SECTION 7. INDEMNIFICATION.
In consideration of the Purchaser's execution and delivery of this
Agreement and acquiring the Securities hereunder and in addition to all of
the Company's other obligations under this Agreement, the Company shall
defend, protect, indemnify, and hold harmless the Purchaser and each other
holder of the Securities and all of their officers, directors, employees, and
agents (including, without limitation, those retained in connection with the
transactions contemplated by this Agreement) (collectively, the
"INDEMNITEES") from and against any and all actions, causes of action, suits,
claims, losses, costs, penalties, fees, liabilities, and damages, and
expenses in connection therewith (irrespective of whether any such Indemnitee
is a party to the action for which indemnification hereunder is sought), and
including reasonable attorneys' fees and disbursements (the "INDEMNIFIED
LIABILITIES"), incurred by the Indemnitees or any of them as a result of, or
arising out of, or relating to (a) any misrepresentation or breach of any
representation or warranty made by the Company in this Agreement or the other
Transaction Agreements or any other certificate, instrument, or document
contemplated hereby or thereby, (b) any breach of any covenant, agreement, or
obligation of the Company contained in this Agreement, the other Transaction
Agreements or any other certificate, instrument or document contemplated
hereby or thereby, or (c) any cause of action, suit, or claim brought or made
against such Indemnitee and arising out of or resulting from the execution,
delivery, performance, or enforcement of this Agreement or any other
instrument, document, or agreement executed pursuant hereto by any of the
Indemnities, any transaction financed or to be financed in whole or in part,
directly or indirectly, with the proceeds of the issuance of the Purchased
Common Shares, or the status of the Purchaser or holder of the
-00-
Xxxxxxxxx Xxxxxx Shares or the Repricing Shares, as a Purchaser in the
Company. To the extent that the foregoing undertaking by the Company may be
unenforceable for any reason, the Company shall make the maximum contribution
to the payment and satisfaction of each of the Indemnified Liabilities which
is permissible under applicable law.
SECTION 8. GOVERNING LAW; MISCELLANEOUS.
SECTION 8.1 GOVERNING LAW. This Agreement shall be governed by and
interpreted in accordance with the laws of the State of Colorado without
regard to the principles of conflict of laws. Any dispute or controversy
between the parties arising in connection with this agreement or the subject
matter contemplated by this agreement shall be resolved by arbitration before
a three-member panel of the American Arbitration Association in accordance
with the commercial arbitration rules of said forum and the Federal
Arbitration Act, 9 U.S.C. 1 ET SEQ., with the resulting award being final and
conclusive. Said arbitrators shall be empowered to award all forms of relief
and damages claimed, including, but not limited to, attorney's fees, expenses
of litigation and arbitration, exemplary damages, and pre-judgment interest.

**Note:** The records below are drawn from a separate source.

(** * The Photoshop extension client (client.js)

    A shallow embedding of [avalon/photoshop/extension/client/client.js]:
    the script run by the panel of the Photoshop extension.  It opens a
    WSRPC connection, registers five routes whose handlers render a line of
    host script and hand it to [csInterface.evalScript], and escapes text
    for the host with [EscapeStringForJSX]. *)

From stdpp Require Import gmap list strings.

Set Warnings "-register-all".
Open Scope N_scope.

(** ** Strings

    A JavaScript string is a sequence of UTF-16 code units.  The regular
    expressions of the program have no [u] flag, so they see code units. *)

Definition code_unit : Type := N.
Definition jsstr : Type := list code_unit.

(** The code units of a literal of the program text (ASCII only). *)
Fixpoint lit (s : string) : jsstr :=
  match s with
  | EmptyString => []
  | String a rest => Ascii.N_of_ascii a :: lit rest
  end.
Arguments lit _%_string.

Definition backslash : code_unit := 92.
Definition quote : code_unit := 39.
Definition dquote : code_unit := 34.

(** ** Values

    A payload reaches a route handler out of [JSON.parse], so the values are
    those of JSON, and [undefined] for what a missing property reads as.  The
    program never computes with a number, it only converts one to text: the
    IEEE double is not modelled and a number is carried by the text that
    [Number.prototype.toString] produces for it. *)

Record number : Type := Num { number_text : jsstr }.

Inductive value : Type :=
  | VUndefined
  | VNull
  | VBool (b : bool)
  | VNumber (n : number)
  | VString (s : jsstr)
  | VArray (elems : list value)
  | VObject (props : list (jsstr * value)).

(** ** Completions: a value, or a thrown exception *)

Inductive error : Type := TypeError.

Inductive completion (A : Type) : Type :=
  | Normal (a : A)
  | Throw (e : error).
Arguments Normal {A} a.
Arguments Throw {A} e.

#[global] Instance completion_ret : MRet completion := @Normal.
#[global] Instance completion_bind : MBind completion := λ A B f m,
  match m with
  | Normal a => f a
  | Throw e => Throw e
  end.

Notwithstanding the foregoing, Purchaser may at any time and at its option,
whether or not an arbitration action is then pending, initiate a civil action
for temporary and permanent injunctive and other equitable relief against
Company. Company acknowledges that upon any breach of Purchaser's conversion
rights hereunder, Purchaser's resulting injury may not be adequately
compensated by a remedy at law. Accordingly, upon such breach, Purchaser, at
its election and without limitation of its other remedies, shall be entitled
to pursue a claim for specific performance of this Agreement, and Company
hereby waives the right to assert any defense thereto that Purchaser has an
adequate remedy at law. The parties further agree that any arbitration
action between them shall be heard in Littleton, Colorado, and expressly
consent to the jurisdiction and venue of the Superior Court of Arapahoe
County, Colorado, and the United States District Court for the District of
Colorado, Denver Division, for the adjudication of any civil action asserted
pursuant to this Paragraph.
SECTION 8.2 COUNTERPARTS. This Agreement may be executed in two or
more identical counterparts, all of which shall be considered one and the
same agreement and shall become effective when counterparts have been signed
by each party and delivered to the other party. In the event any signature
page is delivered by facsimile transmission, the party using such means of
delivery shall cause four (4) additional original executed signature pages to
be physically delivered to the other party within five (5) days of the
execution and delivery hereof.
SECTION 8.3 HEADINGS. The headings of this Agreement are for
convenience of reference and shall not form part of, or affect the
interpretation of, this Agreement.
SECTION 8.4 SEVERABILITY. If any provision of this Agreement shall
be invalid or unenforceable in any jurisdiction, such invalidity or
unenforceability shall not affect the validity or enforceability of the
remainder of this Agreement in that jurisdiction or the validity or
enforceability of any provision of this Agreement in any other jurisdiction.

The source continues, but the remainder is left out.